INSTRUCTIONS TO FOLLOW:
Filter the entries below, keeping every line that has the word "unfold".

------------------------------------------------------------------------

(** Everything that every history keeps. *)
Record sound (used : list str) (t : datastores) : Prop := mkSound
  { so_consistent : consistent t; so_displays : displays_end t; so_counts : counts_right t; so_told : told used ([], []) t; so_cap : within_cap t }.
Lemma sound_first : sound [] no_stores.
Proof.
  split.
  - split; cbn; try constructor; try (by intros ??? ?%elem_of_nil); try (by intros ?? ?%elem_of_nil); try done.
  - intros s id. constructor. done.
  - done.
  - split; cbn; by intros ? ?%elem_of_nil.
  - intros s. unfold countRows. cbn. lia.
Qed.
Lemma changes_sound used new t t' : sound used t → (∀ id, id ∈ new.2 → id ∉ used) → changes new t t' → consistent t' ∧ displays_end t' ∧ counts_right t' ∧ told (new.2 ++ used) ([], []) t'.
Proof.
  intros [C D N [T1 T2 T3] _] Hfresh Hch. split; [by eapply changes_consistent|]. split; [by eapply changes_displays|]. assert (told used new t) as T. { split; [done| |done]. intros r [?|?%elem_of_nil]%T2; [by left|done]. }
  clear D T1 T2 T3. assert (counts_right t' ∧ told used new t') as [N' [T1 T2 T3]].
  { induction Hch as [|t1 t2 t3 H1 _ IH]; [done|]. apply IH; [by eapply change_consistent|by eapply change_counts|by eapply change_told]. }
  assert (∀ id, id ∈ row_ids t' → id ∈ new.2 ++ used) as Hids. { intros id (r&->&Hr)%list_elem_of_fmap. apply elem_of_app. destruct (T2 r Hr); auto. }
  split; [done|]. split; [|intros r Hr; left; apply Hids; by apply list_elem_of_fmap_2|done]. intros h [Hh|Hh]%T1; left; [apply elem_of_app; by right|by apply Hids].
Qed.
Lemma call_sound used t e : sound used t → well_keyed e → (∀ id, id ∈ (new_rows e).2 → id ∉ used) → sound ((new_rows e).2 ++ used) (next t e).
Proof.
  intros S Hw Hfresh. unfold store_step, after. destruct (run e t) as [err|[t' a]] eqn:H.
  - destruct (changes_sound used (new_rows e) t t S Hfresh ltac:(done)) as (?&?&?&?). split; try done. apply S.
  - pose proof (call_changes _ _ _ _ _ _ _ (co_rows t (so_consistent _ _ S)) Hw H) as Hch. destruct (changes_sound used (new_rows e) t t' S Hfresh Hch) as (?&?&?&?). split; try done. eapply call_cap; [|exact Hw| |exact H]; apply S.
Qed.
Lemma goes_sound s s' : goes s s' → sound s.1 s.2 → sound s'.1 s'.2.
Proof. destruct 1. intros S. by apply call_sound. Qed.
Lemma stores_reached_sound used t : stores_reached (used, t) → sound used t.
Proof.
  intros H. change (sound (used, t).1 (used, t).2). generalize sound_first. change (sound [] no_stores) with (sound ([] : list str, no_stores).1 ([] : list str, no_stores).2). unfold stores_reached in H.
  induction H as [|s1 s2 s3 H1 _ IH]; [done|]. intros S. by eapply IH, goes_sound.
Qed.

------------------------------------------------------------------------

REPLY:
  - intros s. unfold countRows. cbn. lia.
  intros S Hw Hfresh. unfold store_step, after. destruct (run e t) as [err|[t' a]] eqn:H.
  intros H. change (sound (used, t).1 (used, t).2). generalize sound_first. change (sound [] no_stores) with (sound ([] : list str, no_stores).1 ([] : list str, no_stores).2). unfold stores_reached in H.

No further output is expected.